À l’heure actuelle, le Parlement devrait reprendre ses travaux à temps plein le 21 septembre — une journée unique de séance est toutefois prévue cette semaine. Ces journées de séance estivale faisaient partie des concessions obtenues par les partis d’opposition alors qu’ils se battaient pour que le gouvernement rende plus de comptes.

Visioconférence, modèle hybride…

Le président Rota a soutenu lundi qu’il valait mieux déployer le vote virtuel à l’automne, puisqu’il faudra du temps pour mettre en place le bon système.

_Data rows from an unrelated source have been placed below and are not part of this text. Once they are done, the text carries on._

(** X20: what the histogram branch gives for a column with numeric
    values. It gives bars exactly when the array of bins can be created and
    every value's index names one of its bins; there are then as many bars
    as the bin count truncated, each bar counts the values with its index,
    and the counts add up to the number of values. In every other case the
    branch throws: the index of some value is not a whole number below the
    number of bins, as happens with a bin count that is not whole. *)
Theorem histogram_outcome :
  forall (T : JsText) (column : string) (values : list float) (histogramBins : float),
    values <> [] ->
    let min := mathMin values in
    let max := mathMax values in
    let binCount := mathMax [1%float; histogramBins] in
    let binSize := binSizeOf min max binCount in
    (forall n,
        arrayLength binCount = Some n ->
        indicesWithin min binSize binCount values n = true ->
        exists bins,
          histogramOf column values histogramBins = HistogramBars bins
          /\ List.length bins = n
          /\ map count bins = map (valuesInBin min binSize binCount values) (seq 0 n)
          /\ list_sum (map count bins) = List.length values)
    /\ (forall n,
           arrayLength binCount = Some n ->
           indicesWithin min binSize binCount values n = false ->
           histogramOf column values histogramBins = Thrown)
    /\ (arrayLength binCount = None ->
        histogramOf column values histogramBins = Thrown).
Proof.
  intros T column values histogramBins Hne min max binCount binSize.
  assert (E : histogramOf column values histogramBins
              = match arrayLength binCount with
                | None => Thrown
                | Some n =>
                    match countValues min binSize binCount values
                            (repeat (mkBin "" 0) n) with
                    | Some bins => HistogramBars (labelBins min binSize bins)
                    | None => Thrown
                    end
                end).
  { unfold histogramOf. destruct values; [congruence | reflexivity]. }
  rewrite E. split; [|split].
  - intros n Hn Hin. rewrite Hn.
    assert (Hl : List.length (repeat (mkBin "" 0) n) = n) by apply repeat_length.
    pose proof Hin as Hin'. rewrite <- Hl in Hin'.
    destruct (countValues_counts min binSize binCount values _ Hin')
      as [bins [Hr [Hlen Hc]]].
    rewrite Hr. exists (labelBins min binSize bins).
    split; [reflexivity|]. rewrite labelBins_length, labelBins_count.
    rewrite Hl in Hlen. split; [exact Hlen|]. split.
    + apply (nth_ext _ _ 0 0).
      * now rewrite !length_map, length_seq.
      * intros j Hj. rewrite length_map, Hlen in Hj. rewrite Hc.
        assert (Hz : nth j (map count (repeat (mkBin "" 0) n)) 0 = 0).
        { rewrite map_repeat. simpl. apply nth_repeat. }
        rewrite Hz. simpl.
        rewrite (nth_indep (map (valuesInBin min binSize binCount values) (seq 0 n))
                   0 (valuesInBin min binSize binCount values 0))
          by now rewrite length_map, length_seq.
        rewrite map_nth, seq_nth by assumption. reflexivity.
    + rewrite (countValues_sum _ _ _ _ _ _ Hr), list_sum_zeros. reflexivity.
  - intros n Hn Hout. rewrite Hn.
    rewrite countValues_throws; [reflexivity|]. now rewrite repeat_length.
  - intros Hn. now rewrite Hn.
Qed.

(** The values 1 to 10 in 5 bins, and in the 2.5 bins that the bins input
    stores for the text [2.5]; the initial [Revenue] column with that bin
    count. *)
Lemma histogram_outcome_witness :
  (exists bins,
      histogramOf (H := HostText) "Revenue" oneToTen 5 = HistogramBars bins
      /\ List.length bins = 5
      /\ list_sum (map count bins) = 10)
  /\ histogramOf (H := HostText) "Revenue" oneToTen
       (histogramBinsInput (H := HostText) "2.5") = Thrown
  /\ renderHistogram (H := HostText)
       (setHistogramBins (histogramBinsInput (H := HostText) "2.5")
          (setHistogramColumn "Revenue" initialApp)) = Thrown.
Proof.
  assert (Hne : oneToTen <> []) by discriminate.
  split; [|split].
  - destruct (proj1 (histogram_outcome HostText "Revenue" oneToTen 5 Hne) 5
                eq_refl eq_refl) as [bins [H1 [H2 [_ H4]]]].
    exists bins. split; [exact H1|]. split; [exact H2 | exact H4].
  - apply (proj1 (proj2 (histogram_outcome HostText "Revenue" oneToTen
                           (histogramBinsInput (H := HostText) "2.5") Hne)) 2);
      vm_compute; reflexivity.
  - vm_compute. reflexivity.
Defined.

(** ** The states the component can reach *)

Lemma mapi_from_length {A B : Type} (f : A -> nat -> B) (l : list A) (k : nat) :
  List.length (mapi_from k f l) = List.length l.
Proof.
  revert k. induction l as [|x t IH]; intro k; simpl; [reflexivity | now rewrite IH].
Qed.

Lemma NoDup_firstn {A : Type} (n : nat) (l : list A) : NoDup l -> NoDup (firstn n l).
Proof.
  revert l. induction n as [|n IH]; intros [|x t] H; simpl; try constructor.
  - inversion H; subst. intro Hin. apply firstn_member in Hin. contradiction.
  - inversion H; subst. now apply IH.
Qed.

Lemma NoDup_visibleIds (ser : list SeriesMeta) :
  NoDup (map id ser) -> NoDup (visibleIds ser).
Proof.
  unfold visibleIds. induction ser as [|s t IH]; simpl; intro H; [constructor|].
  inversion H as [|x l Hx Ht]; subst. destruct (visible s); simpl; [|now apply IH].
  constructor; [|now apply IH]. intro Hin. apply Hx.
  apply in_map_iff in Hin. destruct Hin as [s' [E Hs']]. apply filter_In in Hs'.
  rewrite <- E. apply in_map. tauto.
Qed.

Lemma selectionEffect_NoDup (ser : list SeriesMeta) (prev : list string) :
  NoDup (map id ser) -> NoDup prev -> NoDup (selectionEffect ser prev).
Proof.
  intros Hid Hp.
  destruct (filter (fun i => includes (visibleIds ser) i) prev) as [|a l] eqn:F.
  - rewrite (selectionEffect_default _ _ F). apply NoDup_firstn.
    now apply NoDup_visibleIds.
  - rewrite (selectionEffect_kept _ _ _ _ F), <- F. now apply NoDup_filter.
Qed.

Lemma onToggleSelect_NoDup (i : string) (sel : list string) :
  NoDup sel ->
  NoDup (if includes sel i then filter (fun x => negb (x =? i)) sel else sel ++ [i]).
Proof.
  intro Hnd. destruct (includes sel i) eqn:E.
  - now apply NoDup_filter.
  - apply includes_false in E.
    apply (Permutation_NoDup (l := i :: sel)); [apply Permutation_cons_append|].
    now constructor.
Qed.

Lemma initial_ids_NoDup : NoDup (map id initialSeries).
Proof.
  simpl. repeat (constructor; [simpl; intuition discriminate|]). constructor.
Qed.

Lemma idAndColor_ids (ser ser' : list SeriesMeta) :
  Permutation (map idAndColor ser) (map idAndColor ser') ->
  Permutation (map id ser) (map id ser').
Proof.
  intro P. apply (Permutation_map fst) in P. now rewrite !map_map in P.
Qed.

En plus d’une application, M. Rota a présenté aux députés l’option d’une approche de visioconférence qui se grefferait sur le modèle hybride actuellement en place. Le rapport de M. Rota soulève par ailleurs plusieurs inquiétudes sur les visioconférences, y compris les connexions internet instables, le temps qu’il faudrait y consacrer et la question délicate des députés qui ne sont pas présents pour voter.

Il faudrait par exemple nommer chaque député tour à tour, pour vérifier qu’il n’a pas fermé son haut-parleur ou qu’il n’éprouve par de problèmes de connexion. « L’absence d’un député serait signalée au public, aux médias et aux autres membres de la Chambre, ce qui est contraire à la pratique actuelle », indique le rapport de la présidence.

Des observateurs ont remarqué récemment que de nombreux conservateurs ne se présentaient pas régulièrement aux travaux du « comité spécial COVID-19 », qui a remplacé la séance ordinaire de la Chambre des communes. Car contrairement aux séances habituelles de la Chambre, il est actuellement possible de savoir exactement qui est présent.

Les conservateurs se sont largement opposés au vote virtuel : ils ne veulent pas que les députés s’éloignent trop de la colline du Parlement. Ils soutiennent plutôt qu’il est tout à fait possible d’ajuster les procédures régulières afin de permettre une distanciation physique en Chambre et ils ont demandé au président comment le vote pourrait avoir lieu « en personne ».

M. Rota a admis que les députés pourraient par exemple faire la file à l’extérieur de la Chambre avant de voter, qu’ils pourraient aussi voter « par vague » ou encore par procuration. Ce vote en personne, par contre, serait long, et l’opération exigerait aussi temps et personnel pour désinfecter la Chambre à chaque fois.

Les députés membres du Comité permanent de la procédure et des affaires de la Chambre espèrent formuler leurs recommandations au Parlement plus tard ce mois-ci.